= Pro Electron =

Pro Electron or EECA is the European type designation and registration system for active devices, such as semiconductors, liquid crystal displays, sensor devices, electronic tubes and cathode-ray tubes.

Pro Electron was set up in 1966 in Brussels, Belgium. In 1983 it was merged with the European Electronic Component Manufacturers Association (EECA) and since then operates as an agency of the EECA.

The goal of Pro Electron is to allow unambiguous identification of electronic parts, even when made by several different manufacturers.

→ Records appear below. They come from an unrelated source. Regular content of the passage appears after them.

(* ===== verification/Bech32.v ===== *)
(** * Bech32: addresses of segregated witness

    The modules of cppForSwig/bech32/ref/javascript: [Bech32] is bech32.js and
    [SegwitAddr] is segwit_addr.js.  Strings are lists of UTF-16 code units;
    numbers are integers, with the 32-bit conversions of the bitwise operators
    written out. *)

From Stdlib Require Import String Ascii.
From S2P Require Import Prelude.

(** ** JavaScript numbers and strings *)

(** [ToInt32], and the operators that apply it to their operands. *)
Definition to_int32 (z : Z) : Z := signed 32 z.
Definition js_and (a b : Z) : Z := Z.land (to_int32 a) (to_int32 b).
Definition js_or (a b : Z) : Z := Z.lor (to_int32 a) (to_int32 b).
Definition js_xor (a b : Z) : Z := Z.lxor (to_int32 a) (to_int32 b).
Definition js_shl (a n : Z) : Z := to_int32 (Z.shiftl (to_int32 a) (n mod 32)).
Definition js_shr (a n : Z) : Z := Z.shiftr (to_int32 a) (n mod 32).

Fixpoint js_str (s : String.string) : list Z :=
  match s with
  | EmptyString => []
  | String c s => Z.of_N (N_of_ascii c) :: js_str s
  end.

(** [s.charAt(i)]: the empty string out of range. *)
Definition charAt (s : list Z) (i : Z) : list Z :=
  match znth s i with Some c => [c] | None => [] end.

(** [s.indexOf(c)] and [s.lastIndexOf(c)] for a string of one character. *)
Fixpoint indexOf (s : list Z) (c : Z) : Z :=
  match s with
  | [] => -1
  | x :: s => if x =? c then 0 else let i := indexOf s c in if i =? -1 then -1 else 1 + i
  end.

Fixpoint lastIndexOf (s : list Z) (c : Z) : Z :=
  match s with
  | [] => -1
  | x :: s => let i := lastIndexOf s c in
              if i =? -1 then (if x =? c then 0 else -1) else 1 + i
  end.

(** [s.toLowerCase()]; the callers have checked that the characters are ASCII. *)
Definition toLowerCase (s : list Z) : list Z :=
  map (fun c => if (65 <=? c) && (c <=? 90) then c + 32 else c) s.

Definition CHARSET : list Z := js_str "qpzry9x8gf2tvdw0s3jn54khce6mua7l".
Definition GENERATOR : list Z := [0x3b6a57b2; 0x26508e6d; 0x1ea119fa; 0x3d4233dd; 0x2a1462b3].

(** ** bech32.js *)
Module Bech32.

(** [if ((top >> i) & 1) chk ^= GENERATOR[i]], for [i] from 0 to 4. *)
Definition polymod_gen (top chk : Z) : Z :=
  foldl (fun chk '(i, g) => if js_and (js_shr top i) 1 =? 0 then chk else js_xor chk g)
    chk (zip [0; 1; 2; 3; 4] GENERATOR).

Definition polymod_step (chk value : Z) : Z :=
  let top := js_shr chk 25 in
  polymod_gen top (js_xor (js_shl (js_and chk 0x1ffffff) 5) value).

Definition polymod (values : list Z) : Z := foldl polymod_step 1 values.

Definition hrpExpand (hrp : list Z) : list Z :=
  map (fun c => js_shr c 5) hrp ++ [0] ++ map (fun c => js_and c 31) hrp.

Definition verifyChecksum (hrp data : list Z) : bool :=
  polymod (hrpExpand hrp ++ data) =? 1.

Definition createChecksum (hrp data : list Z) : list Z :=
  let values := (hrpExpand hrp ++ data) ++ [0; 0; 0; 0; 0; 0] in
  let mod_ := js_xor (polymod values) 1 in
  map (fun p => js_and (js_shr mod_ (5 * (5 - p))) 31) [0; 1; 2; 3; 4; 5].

Definition encode (hrp data : list Z) : list Z :=
  let combined := data ++ createChecksum hrp data in
  foldl (fun ret d => ret ++ charAt CHARSET d) (hrp ++ js_str "1") combined.

(** The first loop of [decode]: [None] is [return null]. *)
Fixpoint scan_case (s : list Z) (has_lower has_upper : bool) : option (bool * bool) :=
  match s with
  | [] => Some (has_lower, has_upper)
  | c :: s =>
      if (c <? 33) || (126 <? c) then None
      else scan_case s (has_lower || ((97 <=? c) && (c <=? 122)))
                       (has_upper || ((65 <=? c) && (c <=? 90)))
  end.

To this end, manufacturers register new devices with the agency and receive new type designators for them.

== Designation system ==
Examples of Pro Electron type designators are:
- AD162 – Germanium power transistor for audio frequency use
- BY133 – Silicon rectifier
- BZY88C5V1 – Silicon 5.1 volt Zener diode
- CQY97 – light emitting diode
- ECC83 – 6.3 volt heater noval dual triode
- A63EAA00XX01 – Color TV picture tube
- SAA1300 – Digital integrated circuit

Pro Electron took the popular European coding system in use from around 1934 for valves (tubes), i.e. the Mullard–Philips tube designation, and essentially re-allocated several of the rarely used heater designations (first letter of the part number) for semiconductors. The second letter was used in a similar way to the valves naming convention: "A" for signal diode, "C" for low-power bipolar transistor or triode, "D" for high-power transistor (or triode), and "Y" for rectifier, but other letter designations did not follow the vacuum tube mode so closely.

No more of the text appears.